To review the N1 territory, four types of images were generated: the original T2*WI magnitude images, SWI data, QSM data (for both echoes) and tSWI. The tSWI data was created using a mask from the QSM data to enhance the contrast in the original magnitude data (Liu et al., 2014). The reason for using tSWI is that it does not have the orientation dependence inherent in the phase data which negatively affects the SWI data. To compare the images with different slice thickness (TH), minimum intensity projections (mIP) were used to create images over roughly the same TH when viable. For this evaluation, the structure of the SN was reviewed from the most caudal to most cranial portions abutting the sub-thalamic nucleus. More specifically, the visibility of the N1 sign was reviewed in the most caudal 5 slices covering roughly 7 mm from the lower part of the SN up to the lower/middle part of the red nucleus.

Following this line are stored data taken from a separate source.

(** The digits before the dot and after it. *)
Lemma decimal_parts num dec :
  0 ≤ num → (0 < dec)%nat →
  ∃ i f, decimal num dec = i ++ 46 :: f ∧ i ≠ [] ∧ length f = dec
    ∧ Forall (λ c, is_digit c = true) i ∧ Forall (λ c, is_digit c = true) f
    ∧ dec_value i * 10 ^ Z.of_nat dec + dec_value f = num.
Proof.
  intros Hnum Hdec. pose proof (to_string_digits num Hnum) as Hd.
  pose proof (dec_value_to_string num Hnum) as Hv. unfold decimal.
  destruct (Nat.ltb_spec 0 dec) as [_|]; [|lia]. set (t := to_string num) in *.
  destruct (Nat.eqb_spec (length t) dec) as [El|El].
  { exists [48], t. split_and!; try done. by repeat constructor. }
  destruct (Nat.ltb_spec (length t) dec) as [Hl|Hl].
  - exists [48], (replicate (dec - length t) 48 ++ t). split_and!; try done.
    + rewrite length_app, length_replicate. lia.
    + by repeat constructor.
    + apply Forall_app. split; [apply is_digit_zeros|done].
    + rewrite dec_value_app, dec_value_zeros, Hv. done.
  - exists (take (length t - dec) t), (drop (length t - dec) t). split_and!.
    + done.
    + intros E%(f_equal length). rewrite length_take in E. cbn [length] in E. lia.
    + rewrite length_drop. lia.
    + by apply Forall_take.
    + by apply Forall_drop.
    + rewrite <- Hv. rewrite <- (take_drop (length t - dec) t) at 5.
      rewrite dec_value_app, length_drop. do 4 f_equal. lia.
Qed.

2.7. Characterizing the N1 sign throughout the SN
All data were reviewed by four of the authors (EMH, 35 years of experience in MR imaging; ZC, 10 years of experience in diagnostic imaging; NH, 7 years of experience in diagnostic imaging, YL 3 years of experience in MR imaging) in assessing the N1 sign. Raters started their training to recognize the N1 territory by evaluating the 6 high resolution data sets and used these to draw a series of shapes for the SN based on the 0.67 mm, 1 mm and 1.34 mm thick slice data sets. Then, 80 HC cases were chosen randomly by one of the 4 raters to be age matched to the 80 Parkinsonism and related disorders cases. The renditions of the N1 sign were then fine-tuned as the raters went through the 80 age matched HCs. During this review, the characterization of the N1 appearance was refined in preparation for a blinded evaluation of the next 80 HC and 80 Parkinsonism and related disorders cases. One of the original four raters prepared the data independently for randomized viewing and the other three raters (ZC, NH and YL) then went through the 4 to 5 most caudal slices of the SN and marked which type of feature was seen. In this group, only the tSWI data were reviewed unless there was an ambiguity that required the original magnitude, SWI or mIP SWI data. In those cases, all relevant images were reviewed. Raters were blinded as to whether the subject was Parkinsonism and related disorders or HC during this evaluation.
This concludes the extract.